2,2,4 methylpentane has very good running characteristics, no knocking, pinging or any of that. Heptane runs like absolute crap, knocks like crazy, etc.

Anyway. The petrol engineers come up with these formulations that match the running characteristics on their test engines and that's how we get octane ratings.

Now, comes along the auto engineers. They design really live put'em in your truck and drive around town engines (not test engines!!!) These folks being pretty smart people design their engines so that run optimally at 87 octane. No knocking no pinging, just smooth running engines.

So basically anything above 87 octane (unless your engine specifically requires it) is a waste of your money and may actually cause harm. Higher octane rated fuels tend to burn hotter and over time this can damage the engine.
 

justsomeguy

Monkey
Oct 3, 2005
723
0
jdschall said:
So basically anything above 87 octane (unless your engine specifically requires it) is a waste of your money and may actually cause harm. Higher octane rated fuels tend to burn hotter and over time this can damage the engine.
Some would argue that the premium blends can be beneficial due to superior detergent additives. Some would argue that the better detergent claim is marketing hooey.

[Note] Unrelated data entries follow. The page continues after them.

(** The keys of the mapping table. *)
Definition recognized : list string :=
  [ "Text"; "TextArea"; "Date"; "DateTime"; "Number"; "Checkbox"; "Picklist";
    "Email"; "Phone"; "URL" ].

(** The names every object literal inherits. *)
Definition inherited : list string :=
  [ "constructor"; "__defineGetter__"; "__defineSetter__"; "hasOwnProperty";
    "__lookupGetter__"; "__lookupSetter__"; "isPrototypeOf"; "propertyIsEnumerable";
    "toString"; "valueOf"; "__proto__"; "toLocaleString" ].

(** The stringified name and label of a field, as [baseXml] reads them. *)
Definition name_and_label (field : json) : completion (string * string) :=
  name ← get_prop field "name";
  name ← to_string_opt name;
  label ← get_prop field "label";
  label ← to_string_opt label;
  Normal (name, label).

(** ** The calls of a run *)

(** The calls of a run that reach the file system or start a process,
    in order. *)
Fixpoint system_calls (tr : list event) : list event :=
  match tr with
  | [] => []
  | e :: rest => if touches_system e then e :: system_calls rest else system_calls rest
  end.

(** The text a conversion or a generator gave, when it gave one. *)
Definition printed (c : completion string) : string :=
  match c with
  | Normal s => s
  | Throw _ => ""
  end.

Cars can still use gas with an ocrtane rating that is lower than the recommended rating but the ECU will retard timing and you'll be getting less power.

Re: Additives

In areas where high octane (93 or 100) fuel isn't available you can use an octane booster (no, not the crap found at auto parts stores, I'm referring to Toluene) to get to the desired octane. That is if you're willing to mess around with rubber gloves and be willing to be suspected of running a meth lab every time you buy it in quantity.